§ Your task
Using the records below, transcribe word for word the stretch from the line that contains "PreviewLoadEnd i o =>" through the line that contains "toLowerCase := asciiToLowerCase;", both end lines included, and nothing else.

Source data:
○ ○ ○ ○ ○

Definition step (s : Sys) (a : Action) : option Sys :=
  match a with
  | FileChange file =>
      let '(st, started) := handleFileChange file (ui s) in
      Some {| ui := st; shown := shown s; inflight := inflight s;
              readers := readers s ++
                         match started with Some f => [f] | None => [] end |}
  | ClickClassify =>
      if classifyButtonShown (render (shown s)) then
        let '(st, started) := handleClassifyFrom (shown s) (ui s) in
        Some {| ui := st; shown := shown s;
                inflight := inflight s ++
                            match started with Some p => [p] | None => [] end;
                readers := readers s |}
      else None
  | ClickRemoveImage =>
      if isSome (previewShown (render (shown s))) then
        Some {| ui := handleRemoveImage (ui s); shown := shown s;
                inflight := inflight s; readers := readers s |}
      else None
  | PreviewLoadEnd i o =>
      match nth_error (readers s) i with
      | Some _ =>
          Some {| ui := previewLoadEnd o (ui s); shown := shown s;
                  inflight := inflight s;
                  readers := remove_nth i (readers s) |}
      | None => None
      end
  | ClassifySettles i rd v =>
      match nth_error (inflight s) i with
      | Some p =>
          let update := fst (run (constEnv rd v) p []) in
          Some {| ui := update (ui s); shown := shown s;
                  inflight := remove_nth i (inflight s);
                  readers := readers s |}
      | None => None
      end
  | Render =>
      Some {| ui := ui s; shown := ui s; inflight := inflight s;
              readers := readers s |}
  end.

Fixpoint steps (s : Sys) (l : list Action) : option Sys :=
  match l with
  | [] => Some s
  | a :: l' =>
      match step s a with
      | Some s' => steps s' l'
      | None => None
      end
  end.

Definition reachable (s : Sys) : Prop :=
  exists l, steps initialSys l = Some s.

(** The runs in which React commits a render after every event, before
    the next one is handled. *)
Definition renderedAfterEach (l : list Action) : list Action :=
  flat_map (fun a => [a; Render]) l.

(** What holds of every state the component can be in. *)
Definition consistent (s : Sys) : Prop :=
  (isLoading (ui s) = true -> inflight s <> [])
  /\ (forall p, In p (inflight s) ->
         exists f m, p = handleClassifyAsync f m)
  /\ (forall f, selectedFile (ui s) = Some f ->
         isImage f = true /\ mimeType (ui s) = Some (file_type f)).

End Component.

End App.

(** ** Concrete data to run the model on *)

Module Sample.

Definition host : Host :=
  {| toLowerCase := asciiToLowerCase;
     typeErrorMessage := fun site =>
       match site with
       | TrimOfUndefined => js "Cannot read properties of undefined (reading 'trim')"
       | IncludesNotCallable => js "err.message.includes is not a function"
       end |}.

Definition key : option jsstring := Some (js "AIza-sample").

Definition photo : File :=
  {| file_name := js "bottle.png"; file_type := js "image/png" |}.

Definition notes : File :=
  {| file_name := js "notes.txt"; file_type := js "text/plain" |}.

Definition dataURL : jsstring := js "data:image/png;base64,iVBORw0KGgo=".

○ ○ ○ ○ ○

§ Your response
  | PreviewLoadEnd i o =>
      match nth_error (readers s) i with
      | Some _ =>
          Some {| ui := previewLoadEnd o (ui s); shown := shown s;
                  inflight := inflight s;
                  readers := remove_nth i (readers s) |}
      | None => None
      end
  | ClassifySettles i rd v =>
      match nth_error (inflight s) i with
      | Some p =>
          let update := fst (run (constEnv rd v) p []) in
          Some {| ui := update (ui s); shown := shown s;
                  inflight := remove_nth i (inflight s);
                  readers := readers s |}
      | None => None
      end
  | Render =>
      Some {| ui := ui s; shown := ui s; inflight := inflight s;
              readers := readers s |}
  end.

Fixpoint steps (s : Sys) (l : list Action) : option Sys :=
  match l with
  | [] => Some s
  | a :: l' =>
      match step s a with
      | Some s' => steps s' l'
      | None => None
      end
  end.

Definition reachable (s : Sys) : Prop :=
  exists l, steps initialSys l = Some s.

(** The runs in which React commits a render after every event, before
    the next one is handled. *)
Definition renderedAfterEach (l : list Action) : list Action :=
  flat_map (fun a => [a; Render]) l.

(** What holds of every state the component can be in. *)
Definition consistent (s : Sys) : Prop :=
  (isLoading (ui s) = true -> inflight s <> [])
  /\ (forall p, In p (inflight s) ->
         exists f m, p = handleClassifyAsync f m)
  /\ (forall f, selectedFile (ui s) = Some f ->
         isImage f = true /\ mimeType (ui s) = Some (file_type f)).

End Component.

End App.

(** ** Concrete data to run the model on *)

Module Sample.

Definition host : Host :=
  {| toLowerCase := asciiToLowerCase;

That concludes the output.